Project description:Mind-wandering is a ubiquitous mental phenomenon that is defined as self-generated thought irrelevant to the ongoing task. Mind-wandering tends to occur when people are in a low-vigilance state or when they are performing a very easy task. In the current study, we investigated whether mind-wandering is completely dependent on vigilance and current task demands, or whether it is an independent phenomenon. To this end, we trained support vector machine (SVM) classifiers on EEG data in conditions of low and high vigilance, as well as under conditions of low and high task demands, and subsequently tested those classifiers on participants' self-reported mind-wandering.
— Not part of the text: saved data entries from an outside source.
Lemma lt_closed_firstn n s : lt_closed s = true -> lt_closed (firstn n s) = true.
Proof.
  revert s. induction n as [|n IH]; intros s H; [reflexivity|].
  destruct s as [|c t]; [reflexivity|].
  cbn [firstn lt_closed] in *. apply andb_true_iff in H. destruct H as [H1 H2].
  apply andb_true_iff. split; [|auto].
  destruct (c =? ch_lt)%N; [|reflexivity].
  destruct t as [|d t]; [destruct n; reflexivity|].
  destruct n; [reflexivity | exact H1].
Qed.

Lemma lt_closed_no_tag o tail :
  lt_closed o = true -> ~ In ch_gt tail -> ~ In ch_lt tail ->
  ~ has_tag_marker (o ++ tail).
Proof.
  intros Ho Hgt Hlt. induction o as [|c o IH]; intros (pre & body & post & E & Hb & Hnb).
  - apply Hlt. simpl in E. rewrite E. apply in_or_app. right. left. reflexivity.
  - cbn [lt_closed] in Ho. apply andb_true_iff in Ho. destruct Ho as [Hc Ho].
    destruct pre as [|p pre].
    + simpl in E. injection E as Ec E. subst c.
      change (ch_lt =? ch_lt)%N with true in Hc.
      destruct body as [|b body]; [congruence|].
      destruct o as [|d o].
      * apply Hgt. simpl in E. rewrite E. right. apply in_or_app. right. left. reflexivity.
      * simpl in E. injection E as Ed E. apply N.eqb_eq in Hc.
        apply Hnb. left. congruence.
    + simpl in E. injection E as Ec E.
      apply (IH Ho). exists pre, body, post. auto.
Qed.

Lemma snippet_of_shape text :
  ~ has_tag_marker (snippet_of text) /\
  length (snippet_of text) <= 228 /\
  ends_with (snippet_of text) (js "...") /\
  (length (strip_tags text) <= 225 ->
   snippet_of text = strip_tags text ++ js "...").
Proof.
  unfold snippet_of. repeat split.
  - apply lt_closed_no_tag.
    + apply lt_closed_firstn, strip_tags_lt_closed.
    + vm_compute. intuition discriminate.
    + vm_compute. intuition discriminate.
  - rewrite length_app. pose proof (firstn_le_length 225 (strip_tags text)).
    change (length ellipsis) with 3. lia.
  - exists (firstn 225 (strip_tags text)). reflexivity.
  - intros L. rewrite firstn_all2 by exact L. reflexivity.
Qed.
Participants' momentary mental state was measured by means of intermittent thought probes in which they reported on their current mental state. The results showed that neither the vigilance classifier nor the task demands classifier could predict mind-wandering above-chance level, while a classifier trained on self-reports of mind-wandering was able to do so. This suggests that mind-wandering is a mental state different from low vigilance or performing tasks with low demands-both which could be discriminated from the EEG above chance. Furthermore, we used dipole fitting to source-localize the neural correlates of the most import features in each of the three classifiers, indeed finding a few distinct neural structures between the three phenomena. Our study demonstrates the value of machine-learning classifiers in unveiling patterns in neural data and uncovering the associated neural structures by combining it with an EEG source analysis technique.